Say how many lines of the listing below hold the string "named", and say nothing else.

**Supplied information:**
'''

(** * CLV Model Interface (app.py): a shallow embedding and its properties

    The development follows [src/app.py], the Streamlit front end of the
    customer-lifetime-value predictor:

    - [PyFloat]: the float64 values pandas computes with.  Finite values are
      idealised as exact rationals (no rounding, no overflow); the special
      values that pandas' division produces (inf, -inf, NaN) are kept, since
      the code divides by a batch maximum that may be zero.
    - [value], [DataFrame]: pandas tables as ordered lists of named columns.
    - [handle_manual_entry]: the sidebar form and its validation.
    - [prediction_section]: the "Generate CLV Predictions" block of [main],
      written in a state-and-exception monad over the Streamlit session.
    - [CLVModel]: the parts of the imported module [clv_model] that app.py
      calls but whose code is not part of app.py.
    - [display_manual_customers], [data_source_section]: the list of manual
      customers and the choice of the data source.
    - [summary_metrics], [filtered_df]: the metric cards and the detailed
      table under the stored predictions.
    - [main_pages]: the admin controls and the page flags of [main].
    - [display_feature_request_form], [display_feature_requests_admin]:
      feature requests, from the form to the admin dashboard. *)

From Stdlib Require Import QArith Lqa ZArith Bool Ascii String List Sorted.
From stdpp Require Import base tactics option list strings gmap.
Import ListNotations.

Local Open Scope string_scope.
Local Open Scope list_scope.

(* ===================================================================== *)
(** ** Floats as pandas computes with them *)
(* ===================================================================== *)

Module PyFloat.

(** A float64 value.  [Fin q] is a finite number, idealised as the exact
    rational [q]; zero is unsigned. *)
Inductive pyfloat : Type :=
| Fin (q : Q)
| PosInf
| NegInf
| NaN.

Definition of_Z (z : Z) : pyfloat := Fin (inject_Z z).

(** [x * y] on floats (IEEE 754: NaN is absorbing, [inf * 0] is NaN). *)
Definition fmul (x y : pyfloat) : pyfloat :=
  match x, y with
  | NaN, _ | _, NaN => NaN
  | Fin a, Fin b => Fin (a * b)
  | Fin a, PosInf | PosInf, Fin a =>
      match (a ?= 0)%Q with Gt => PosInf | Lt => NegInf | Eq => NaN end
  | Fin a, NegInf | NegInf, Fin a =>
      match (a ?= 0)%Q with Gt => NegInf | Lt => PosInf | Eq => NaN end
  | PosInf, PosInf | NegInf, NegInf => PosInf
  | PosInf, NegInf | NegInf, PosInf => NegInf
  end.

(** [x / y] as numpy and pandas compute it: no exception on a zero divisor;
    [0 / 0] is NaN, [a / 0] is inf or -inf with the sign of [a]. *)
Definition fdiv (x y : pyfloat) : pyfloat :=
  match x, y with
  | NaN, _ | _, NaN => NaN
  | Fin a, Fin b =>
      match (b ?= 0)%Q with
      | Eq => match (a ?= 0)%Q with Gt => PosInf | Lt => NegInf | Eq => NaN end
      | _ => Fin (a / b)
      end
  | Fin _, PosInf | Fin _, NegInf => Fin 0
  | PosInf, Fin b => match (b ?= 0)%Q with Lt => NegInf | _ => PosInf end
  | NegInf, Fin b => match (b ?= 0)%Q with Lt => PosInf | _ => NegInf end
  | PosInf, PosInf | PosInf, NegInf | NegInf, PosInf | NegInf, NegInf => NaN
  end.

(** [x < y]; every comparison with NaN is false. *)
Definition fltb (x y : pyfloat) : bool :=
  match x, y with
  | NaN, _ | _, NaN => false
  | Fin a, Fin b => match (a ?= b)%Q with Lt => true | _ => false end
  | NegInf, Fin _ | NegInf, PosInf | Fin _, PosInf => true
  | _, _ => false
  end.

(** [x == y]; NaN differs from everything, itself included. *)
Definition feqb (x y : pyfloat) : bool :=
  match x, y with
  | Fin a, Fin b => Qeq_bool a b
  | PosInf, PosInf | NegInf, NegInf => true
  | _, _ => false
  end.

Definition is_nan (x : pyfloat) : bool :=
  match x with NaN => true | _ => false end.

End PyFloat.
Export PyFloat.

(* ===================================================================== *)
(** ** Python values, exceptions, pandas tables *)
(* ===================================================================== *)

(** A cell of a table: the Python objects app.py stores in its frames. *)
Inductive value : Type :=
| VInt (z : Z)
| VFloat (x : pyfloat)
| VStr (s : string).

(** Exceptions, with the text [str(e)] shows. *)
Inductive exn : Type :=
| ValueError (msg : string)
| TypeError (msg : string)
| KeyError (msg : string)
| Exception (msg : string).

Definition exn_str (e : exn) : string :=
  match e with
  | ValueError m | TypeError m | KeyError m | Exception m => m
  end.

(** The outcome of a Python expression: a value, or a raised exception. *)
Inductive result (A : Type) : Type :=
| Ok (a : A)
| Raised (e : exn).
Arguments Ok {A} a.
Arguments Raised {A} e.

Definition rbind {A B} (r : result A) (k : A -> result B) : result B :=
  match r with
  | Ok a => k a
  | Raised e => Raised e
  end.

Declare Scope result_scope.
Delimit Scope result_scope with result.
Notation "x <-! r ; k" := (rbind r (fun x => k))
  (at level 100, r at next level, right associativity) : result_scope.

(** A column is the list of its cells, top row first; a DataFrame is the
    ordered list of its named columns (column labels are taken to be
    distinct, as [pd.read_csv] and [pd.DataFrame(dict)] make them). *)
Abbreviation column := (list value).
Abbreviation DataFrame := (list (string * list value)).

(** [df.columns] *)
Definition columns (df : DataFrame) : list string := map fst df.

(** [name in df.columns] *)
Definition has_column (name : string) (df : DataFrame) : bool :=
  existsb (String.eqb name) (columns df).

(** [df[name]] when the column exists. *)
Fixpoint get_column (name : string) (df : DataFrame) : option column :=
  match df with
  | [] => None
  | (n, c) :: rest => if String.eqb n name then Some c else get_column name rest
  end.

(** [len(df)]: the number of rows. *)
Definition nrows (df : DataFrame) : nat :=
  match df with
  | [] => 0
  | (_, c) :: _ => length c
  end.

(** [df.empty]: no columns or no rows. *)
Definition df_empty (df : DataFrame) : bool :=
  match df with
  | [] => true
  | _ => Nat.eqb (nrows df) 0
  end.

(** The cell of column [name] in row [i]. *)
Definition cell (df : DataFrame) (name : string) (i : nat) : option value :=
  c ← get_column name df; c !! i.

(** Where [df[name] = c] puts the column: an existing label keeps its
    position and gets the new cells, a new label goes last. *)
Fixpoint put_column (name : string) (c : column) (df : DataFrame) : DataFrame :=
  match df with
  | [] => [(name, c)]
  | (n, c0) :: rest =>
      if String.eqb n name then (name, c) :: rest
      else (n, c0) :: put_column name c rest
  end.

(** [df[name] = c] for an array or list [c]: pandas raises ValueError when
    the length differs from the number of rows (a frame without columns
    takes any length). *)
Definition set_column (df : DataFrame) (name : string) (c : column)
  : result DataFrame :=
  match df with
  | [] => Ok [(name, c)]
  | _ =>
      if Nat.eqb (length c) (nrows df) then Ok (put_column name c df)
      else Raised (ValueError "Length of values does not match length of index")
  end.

'''

**Answer to this task:**
2